A cultura gastronômica de St. John's passou por uma transformação notável nos últimos anos, à medida que uma nova geração de chefs abraçou os extraordinários ingredientes selvagens da costa boreal de Newfoundland. Pratos tradicionais — fish and brewis (bacalhau salgado e bolacha dura), jiggs dinner (um banquete de carne e vegetais cozidos servido aos domingos) e toutons (massa frita servida com melaço) — continuam a ser adorados, mas agora coexistem com restaurantes que servem chanterelles forrageadas, partridgeberries e espinheiro-marítimo ao lado de línguas de bacalhau, alce e camarões de águas frias capturados do Mar de Labrador. O Newfoundland screech-in — uma cerimônia simulada na qual os visitantes beijam um bacalhau, tomam um shot de rum screech e recitam um juramento de lealdade a Newfoundland — continua a ser o ritual de boas-vindas mais divertido da província.

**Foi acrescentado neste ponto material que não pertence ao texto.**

(* ===== verification/Words.v ===== *)
(** * Words and packets on the data path ([axi_utils.hpp], [axi_utils.cpp])

    A packet travels as words of [WIDTH/8] byte lanes; [keep] marks the lanes in use
    and [last] the end of the packet.  The code addresses [data] and [keep] by whole
    lanes only, so a word is modelled as the list of its lanes, lane 0 (bits 7..0)
    first: [data(8*b-1, 8*a)] are the lanes from [a] to [b], and [keep(b-1, a)] their
    marks.  [packet ws bs] says that the words [ws] carry the byte string [bs];
    the processes that shift, merge, split and filter packets are specified by it. *)

From S2P Require Import Prelude Streams.

(** [WIDTH/8], the lanes of a word. *)
Class WordWidth := lanes : nat.

Record net_axis := mkWord { data : list Z; keep : list bool; last : bool }.

(** ** Lengths and masks *)

(** The mask of the lowest [length] lanes. *)
Definition lenToKeep (length : Z) : Z :=
  let length := wrap 6 length in
  if (1 <=? length) && (length <=? 63) then 2 ^ length - 1 else 2 ^ 64 - 1.

Definition keepToLen (keepValue : Z) : Z :=
  match list_find (fun n => keepValue = 2 ^ n - 1) (seqZ 1 64) with
  | Some (_, n) => n
  | None => 255
  end.

(** The lanes of a mask assigned to [keep], and the mask of the lanes. *)
Definition to_lanes (n : nat) (mask : Z) : list bool :=
  map (fun i => Z.testbit mask (Z.of_nat i)) (seq 0 n).

Definition mask_of (l : list bool) : Z := foldr (fun b m => b2z b + 2 * m) 0 l.

Definition low_lanes (n k : nat) : list bool := replicate k true ++ replicate (n - k) false.

(** [keep(hi, lo) == 0] on the lanes in the range. *)
Definition no_lane (l : list bool) : bool := forallb negb l.

Lemma to_lanes_length n m : length (to_lanes n m) = n.
Proof. unfold to_lanes. by rewrite length_map, length_seq. Qed.

Lemma to_lanes_mask n k : (k <= n)%nat -> to_lanes n (2 ^ Z.of_nat k - 1) = low_lanes n k.
Proof.
  intros Hk. unfold low_lanes, to_lanes. apply list_eq. intros i.
  destruct (decide (i < n)%nat) as [Hi|Hi].
  - rewrite list_lookup_fmap, lookup_seq_lt by done. simpl.
    replace (2 ^ Z.of_nat k - 1) with (Z.ones (Z.of_nat k)) by (rewrite Z.ones_equiv; lia).
    destruct (decide (i < k)%nat).
    + rewrite Z.ones_spec_low by lia.
      rewrite lookup_app_l by (rewrite length_replicate; lia). by rewrite lookup_replicate_2.
    + rewrite Z.ones_spec_high by lia.
      rewrite lookup_app_r by (rewrite length_replicate; lia). rewrite length_replicate.
      by rewrite lookup_replicate_2 by lia.
  - rewrite !lookup_ge_None_2; [done| |].
    + rewrite length_app, !length_replicate. lia.
    + rewrite length_map, length_seq. lia.
Qed.

Lemma mask_of_low_lanes n k : mask_of (low_lanes n k) = 2 ^ Z.of_nat k - 1.
Proof.
  unfold low_lanes. induction k as [|k IH].
  - simpl. induction (n - 0)%nat as [|m IH]; [done|]. simpl in *. lia.
  - assert (forall m, foldr (fun b m => b2z b + 2 * m) 0 (replicate m false) = 0) as H0.
    { induction m as [|m IHm]; [done|]. simpl. by rewrite IHm. }
    unfold mask_of in *. rewrite foldr_app, H0 in *. simpl. rewrite IH.
    replace (Z.of_nat (S k)) with (Z.succ (Z.of_nat k)) by lia.
    rewrite Z.pow_succ_r by lia. lia.
Qed.

Lemma mask_of_range l : in_width (Z.of_nat (length l)) (mask_of l).
Proof.
  induction l as [|b l IH]; [done|]. unfold in_width, mask_of in *. simpl foldr. simpl length.
  replace (Z.of_nat (S (length l))) with (Z.succ (Z.of_nat (length l))) by lia.
  rewrite Z.pow_succ_r by lia. assert (0 <= b2z b <= 1) by (by destruct b). lia.
Qed.

(** The two tables are inverse to each other on the lengths of a partial word. *)
Lemma keepToLen_lenToKeep n : 1 <= n <= 63 -> keepToLen (lenToKeep n) = n.
Proof.
  intros Hn.
  assert (forallb (fun n => keepToLen (lenToKeep n) =? n) (seqZ 1 63) = true) as H
    by by vm_compute.
  rewrite forallb_forall in H. apply Z.eqb_eq, H, list_elem_of_In, elem_of_seqZ. lia.
Qed.

Lemma keepToLen_ones n : 1 <= n <= 64 -> keepToLen (2 ^ n - 1) = n.
Proof.
  intros Hn.
  assert (forallb (fun n => keepToLen (2 ^ n - 1) =? n) (seqZ 1 64) = true) as H
    by by vm_compute.
  rewrite forallb_forall in H. apply Z.eqb_eq, H, list_elem_of_In, elem_of_seqZ. lia.
Qed.

Lemma lenToKeep_ones n : 1 <= n <= 63 -> lenToKeep n = 2 ^ n - 1.
Proof. intros Hn. unfold lenToKeep. rewrite wrap_small by (unfold in_width; lia).
  rewrite (proj2 (Z.leb_le 1 n)), (proj2 (Z.leb_le n 63)) by lia. done. Qed.

(** ** Packets *)
Section Packets.
Context `{WW : WordWidth}.

(** [packet ws bs]: the words carry the bytes [bs].  All words but the last are
    full, the last has at least one byte in its lowest lanes and anything beyond. *)
Inductive packet : list net_axis -> list Z -> Prop :=
| packet_last bs pad :
    bs <> [] -> (length bs + length pad)%nat = lanes ->
    packet [mkWord (bs ++ pad) (low_lanes lanes (length bs)) true] bs
| packet_more bs ws rest :
    length bs = lanes -> packet ws rest ->
    packet (mkWord bs (low_lanes lanes lanes) false :: ws) (bs ++ rest).

Definition is_packet (ws : list net_axis) : Prop := exists bs, packet ws bs.

(** The part of the definition that the packet processes rely on: exactly the last
    word is marked. *)
Inductive framed : list net_axis -> Prop :=
| framed_last w : last w = true -> framed [w]
| framed_more w ws : last w = false -> framed ws -> framed (w :: ws).

Lemma packet_framed ws bs : packet ws bs -> framed ws.
Proof. induction 1; by constructor. Qed.

Lemma packet_nonempty ws bs : packet ws bs -> bs <> [].
Proof. induction 1; [done|]. destruct bs; [|done]. simpl. done. Qed.

Lemma no_lane_low n k : no_lane (low_lanes n k) = (k =? 0)%nat.
Proof.
  unfold no_lane, low_lanes. rewrite forallb_app. destruct k; [|done]. simpl.
  induction (n - 0)%nat; done.
Qed.

Lemma drop_low_lanes n k o : drop o (low_lanes n k) = low_lanes (n - o) (k - o).
Proof.
  unfold low_lanes. rewrite drop_app, length_replicate, !drop_replicate. do 2 f_equal. lia.
Qed.

Lemma take_low_lanes n k o :
  (o <= n)%nat -> (k <= n)%nat -> take o (low_lanes n k) = low_lanes o (k `min` o).
Proof.
  intros Ho Hk. unfold low_lanes. rewrite take_app, length_replicate, !take_replicate.
  f_equal; f_equal; lia.
Qed.

Lemma low_lanes_app n k m j :
  (k <= n)%nat -> (k = n \/ j = 0)%nat -> low_lanes n k ++ low_lanes m j = low_lanes (n + m) (k + j).
Proof.
  intros Hk [->| ->]; unfold low_lanes.
  - rewrite Nat.sub_diag. simpl. rewrite app_nil_r, app_assoc, <- replicate_add. do 2 f_equal. lia.
  - simpl. rewrite <- app_assoc, <- replicate_add, Nat.add_0_r. do 2 f_equal. lia.
Qed.

(** ** Realignment

    The pattern shared by the shifters: every word written is the upper lanes of the
    previous word, from [k] on, followed by the lower [k] lanes of the current one;
    when the packet ends in the upper lanes, a residue follows. *)
Variable k : nat.

Definition residue (prev : net_axis) : net_axis :=
  mkWord (drop k (data prev) ++ replicate k 0) (drop k (keep prev) ++ replicate k false) true.

Definition joined (prev cur : net_axis) : net_axis :=
  mkWord (drop k (data prev) ++ take k (data cur)) (drop k (keep prev) ++ take k (keep cur))
    (no_lane (drop k (keep cur))).

Fixpoint realign (prev : net_axis) (ws : list net_axis) : list net_axis :=
  match ws with
  | [] => [residue prev]
  | cur :: ws =>
      joined prev cur ::
      (if last cur then if no_lane (drop k (keep cur)) then [] else [residue cur]
       else realign cur ws)
  end.

Hypothesis k_range : (0 < k < lanes)%nat.

Lemma residue_packet bs pad :
  (length bs + length pad)%nat = lanes -> (k < length bs)%nat ->
  packet [residue (mkWord (bs ++ pad) (low_lanes lanes (length bs)) true)] (drop k bs).
Proof.
  intros Hl Hk. unfold residue. simpl. rewrite drop_app_le, <- app_assoc by lia.
  rewrite drop_low_lanes.
  replace (replicate k false) with (low_lanes k 0) by (unfold low_lanes; simpl; f_equal; lia).
  rewrite low_lanes_app by lia.
  replace (lanes - k + k)%nat with lanes by lia.
  replace (length bs - k + 0)%nat with (length (drop k bs)) by (rewrite length_drop; lia).
  constructor.
  - intros H%(f_equal length). rewrite length_drop in H. simpl in H. lia.
  - rewrite length_app, length_drop, length_replicate. lia.
Qed.

(** Realigning a packet drops its first [k] bytes: [bs0] are those of the word before. *)
Lemma realign_packet ws bs bs0 l :
  packet ws bs -> length bs0 = lanes ->
  packet (realign (mkWord bs0 (low_lanes lanes lanes) l) ws) (drop k (bs0 ++ bs)).
Proof.
  intros Hp. revert bs0 l. induction Hp as [bs pad Hne Hl|bs ws rest Hl Hp IH]; intros bs0 l H0.
  - rewrite drop_app_le by lia. simpl. unfold joined. simpl.
    rewrite !drop_low_lanes, no_lane_low, take_low_lanes by lia.
    rewrite low_lanes_app by lia. replace (lanes - k + k)%nat with lanes by lia.
    rewrite take_app. destruct (decide (length bs <= k)%nat) as [Hs|Hs].
    + rewrite (proj2 (Nat.eqb_eq _ _)) by lia.
      rewrite (take_ge bs), Nat.min_l by lia. rewrite app_assoc.
      replace (lanes - k + length bs)%nat with (length (drop k bs0 ++ bs))
        by (rewrite length_app, length_drop; lia).
      constructor; [by destruct (drop k bs0)|].
      rewrite !length_app, length_drop, length_take. lia.
    + rewrite (proj2 (Nat.eqb_neq _ _)) by lia.
      rewrite Nat.min_r by lia. replace (k - length bs)%nat with 0%nat by lia.
      rewrite take_0, app_nil_r.
      replace (drop k bs0 ++ bs) with ((drop k bs0 ++ take k bs) ++ drop k bs)
        by (by rewrite <- app_assoc, take_drop).
      replace (lanes - k + k)%nat with lanes by lia.
      constructor; [|by apply residue_packet; lia].
      rewrite length_app, length_drop, length_take. lia.
  - rewrite drop_app_le by lia. simpl. unfold joined. simpl.
    rewrite !drop_low_lanes, no_lane_low, take_low_lanes by lia.
    rewrite (proj2 (Nat.eqb_neq _ _)) by lia.
    rewrite low_lanes_app by lia. rewrite Nat.min_r by lia.
    replace (lanes - k + k)%nat with lanes by lia.
    rewrite <- (take_drop k (bs ++ rest)), app_assoc, take_app_le by lia.
    constructor; [|by apply IH].
    rewrite length_app, length_drop, length_take. lia.
Qed.

(** A packet of one word, that reaches beyond its first [k] lanes. *)
Lemma realign_single w bs :
  packet [w] bs -> (k < length bs)%nat -> packet (realign w []) (drop k bs).
Proof.
  intros Hp Hk. inversion Hp as [bs' pad Hne Hl|? ? ? ? Hn]; subst; [|inversion Hn].
  by apply residue_packet.
Qed.
End Packets.

(** ** Sequences of packets, processed one by one *)
Inductive packets `{WW : WordWidth} : list net_axis -> list (list Z) -> Prop :=
| packets_nil : packets [] []
| packets_cons ws bs ws' bss :
    packet ws bs -> packets ws' bss -> packets (ws ++ ws') (bs :: bss).

Lemma packets_inv `{WW : WordWidth} ws bs bss :
  packets ws (bs :: bss) -> exists ws1 rest, ws = ws1 ++ rest /\ packet ws1 bs /\ packets rest bss.
Proof. intros H. inversion H; subst. by eexists _, _. Qed.

(** ** The words of a byte string, for concrete packets *)
Fixpoint frame `{WW : WordWidth} (fuel : nat) (bs : list Z) : list net_axis :=
  match fuel with
  | O => []
  | S fuel =>
      if (length bs <=? lanes)%nat
      then [mkWord (bs ++ replicate (lanes - length bs) 0) (low_lanes lanes (length bs)) true]
      else mkWord (take lanes bs) (low_lanes lanes lanes) false :: frame fuel (drop lanes bs)
  end.

Definition words_of `{WW : WordWidth} (bss : list (list Z)) : list net_axis :=
  flat_map (fun bs => frame (length bs) bs) bss.

Lemma frame_packet `{WW : WordWidth} fuel bs :
  (0 < lanes)%nat -> bs <> [] -> (length bs <= fuel)%nat -> packet (frame fuel bs) bs.
Proof.
  intros Hpos. revert bs. induction fuel as [|fuel IH]; intros bs Hne Hl; [destruct bs; [done|simpl in Hl; lia]|].
  cbn [frame]. destruct (Nat.leb_spec (length bs) lanes) as [Hs|Hs].
  - constructor; [done|]. rewrite length_replicate. lia.
  - rewrite <- (take_drop lanes bs) at 3. constructor; [rewrite length_take; lia|].
    apply IH; [|rewrite length_drop; lia].
    intros H%(f_equal length). rewrite length_drop in H. simpl in H. lia.
Qed.

Lemma words_of_packets `{WW : WordWidth} bss :
  (0 < lanes)%nat -> Forall (fun bs => bs <> []) bss -> packets (words_of bss) bss.
Proof.
  intros Hpos. induction 1 as [|bs bss Hne _ IH]; [constructor|].
  unfold words_of in *. cbn [flat_map]. constructor; [by apply frame_packet|done].
Qed.

Section PerPacket.
Context `{WW : WordWidth} {E A : Type} (call : E -> E * list net_axis) (arrive : A -> E -> E).
Context `{!KahnProcess call arrive}.
Context (idle : E -> Prop) (input : E -> list net_axis).

(** A process that is back in its idle state after every packet, which it has turned
    into a packet with the bytes [f bs]. *)
Lemma per_packet (f : list Z -> list Z) (P : list Z -> Prop) :
  (forall e ws bs rest, idle e -> input e = ws ++ rest -> packet ws bs -> P bs ->
     exists ws' e', drained call arrive e = ws' ++ drained call arrive e' /\
       packet ws' (f bs) /\ idle e' /\ input e' = rest) ->
  (forall e, idle e -> input e = [] -> drained call arrive e = []) ->
  forall e bss, idle e -> packets (input e) bss -> Forall P bss ->
  packets (drained call arrive e) (map f bss).
Proof.
  intros Hstep Hnil e bss He Hp. remember (input e) as ws eqn:Hi. revert e He Hi.
  induction Hp as [|ws bs ws' bss Hw Hp IH]; intros e He Hi HP.
  - rewrite Hnil by done. constructor.
  - inversion HP as [|? ? HPb HPs]; subst.
    destruct (Hstep e ws bs ws') as (out & e' & -> & Ho & He' & Hi'); [done..|].
    simpl. constructor; [done|]. by apply IH.
Qed.
End PerPacket.

(** ** The number in the lanes

    Where the code reads a field of several lanes, the lanes are the digits of a
    number, lane 0 the lowest. *)
Definition le_val (l : list Z) : Z := foldr (fun b v => b + 256 * v) 0 l.

Abbreviation bytes l := (Forall (in_width 8) l).

Lemma le_val_cons b l : le_val (b :: l) = b + 256 * le_val l.
Proof. reflexivity. Qed.

Lemma le_val_app l1 l2 : le_val (l1 ++ l2) = le_val l1 + 2 ^ (8 * Z.of_nat (length l1)) * le_val l2.
Proof.
  induction l1 as [|b l1 IH]; [simpl app; rewrite Z.mul_1_l; done|].
  rewrite <- app_comm_cons, !le_val_cons, IH.
  replace (8 * Z.of_nat (length (b :: l1))) with (8 + 8 * Z.of_nat (length l1)) by (simpl; lia).
  rewrite Z.pow_add_r by lia. change (2 ^ 8) with 256. ring.
Qed.

Lemma le_val_range l : bytes l -> in_width (8 * Z.of_nat (length l)) (le_val l).
Proof.
  induction 1 as [|b l Hb _ IH]; [done|]. rewrite le_val_cons. unfold in_width in *.
  replace (8 * Z.of_nat (length (b :: l))) with (8 + 8 * Z.of_nat (length l)) by (simpl; lia).
  rewrite Z.pow_add_r by lia. change (2 ^ 8) with 256 in *. lia.
Qed.

(** Cutting off the lower lanes, and the upper ones. *)
Lemma le_val_drop k l :
  bytes l -> (k <= length l)%nat -> le_val l / 2 ^ (8 * Z.of_nat k) = le_val (drop k l).
Proof.
  intros Hl Hk. rewrite <- (take_drop k l) at 1. rewrite le_val_app, length_take, Nat.min_l by done.
  pose proof (le_val_range (take k l) (Forall_take _ _ _ Hl)) as Hr.
  unfold in_width in Hr. rewrite length_take, Nat.min_l in Hr by done.
  rewrite (Z.mul_comm (2 ^ _)), Z.div_add by lia. rewrite Z.div_small by lia. done.
Qed.

Lemma le_val_take k l :
  bytes l -> (k <= length l)%nat -> wrap (8 * Z.of_nat k) (le_val l) = le_val (take k l).
Proof.
  intros Hl Hk. rewrite <- (take_drop k l) at 1. rewrite le_val_app, length_take, Nat.min_l by done.
  rewrite (Z.mul_comm (2 ^ _)), wrap_add_mul. apply wrap_small.
  pose proof (le_val_range (take k l) (Forall_take _ _ _ Hl)) as Hr.
  by rewrite length_take, Nat.min_l in Hr by done.
Qed.

(** A range of whole lanes. *)
Lemma bits_le_val hi lo m n l :
  bytes l -> (m + n <= length l)%nat -> lo = 8 * Z.of_nat m -> hi = lo + 8 * Z.of_nat n - 1 ->
  bits hi lo (le_val l) = le_val (take n (drop m l)).
Proof.
  intros Hl Hk -> ->. unfold bits. rewrite le_val_drop by (auto; lia).
  replace (_ - _ + 1) with (8 * Z.of_nat n) by lia.
  rewrite <- le_val_take; [done|by apply Forall_drop|rewrite length_drop; lia].
Qed.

O Cabo Spear, a 12 quilómetros a sudeste da cidade, é o ponto mais oriental da América do Norte — uma península varrida pelo vento onde o nascer do sol atinge o continente antes de qualquer outro lugar e as ruínas das posições de artilharia da Segunda Guerra Mundial permanecem como lembranças da Batalha do Atlântico, quando os submarinos alemães patrulhavam estas águas e Newfoundland servia como a linha de frente da defesa transatlântica. O East Coast Trail, uma rede de trilhas para caminhadas de 336 quilómetros ao longo da costa da Península de Avalon, passa pelo Cabo Spear a caminho do norte e do sul, através de algumas das paisagens costeiras mais dramáticas do Canadá — pilastras marinhas, arcos esculpidos pelas ondas e penínsulas onde as baleias jubarte saltam ao largo e colônias de papagaios-do-mar nidificam nas fendas das falésias.
St. John's é servida pela Azamara e pela Holland America Line em itinerários pelo Canadá e Nova Inglaterra, com os navios atracando no terminal de cruzeiros do porto abaixo da Signal Hill. A principal temporada de visitação ocorre de junho a setembro, com julho e agosto oferecendo o clima mais quente e a temporada de icebergs em seu auge — imensos blocos de gelo desprendidos das geleiras da Groenlândia flutuam pela entrada do porto, sua massa azul-branca visível da Signal Hill, em uma das mais extraordinárias justaposições de cenários urbanos e naturais do mundo.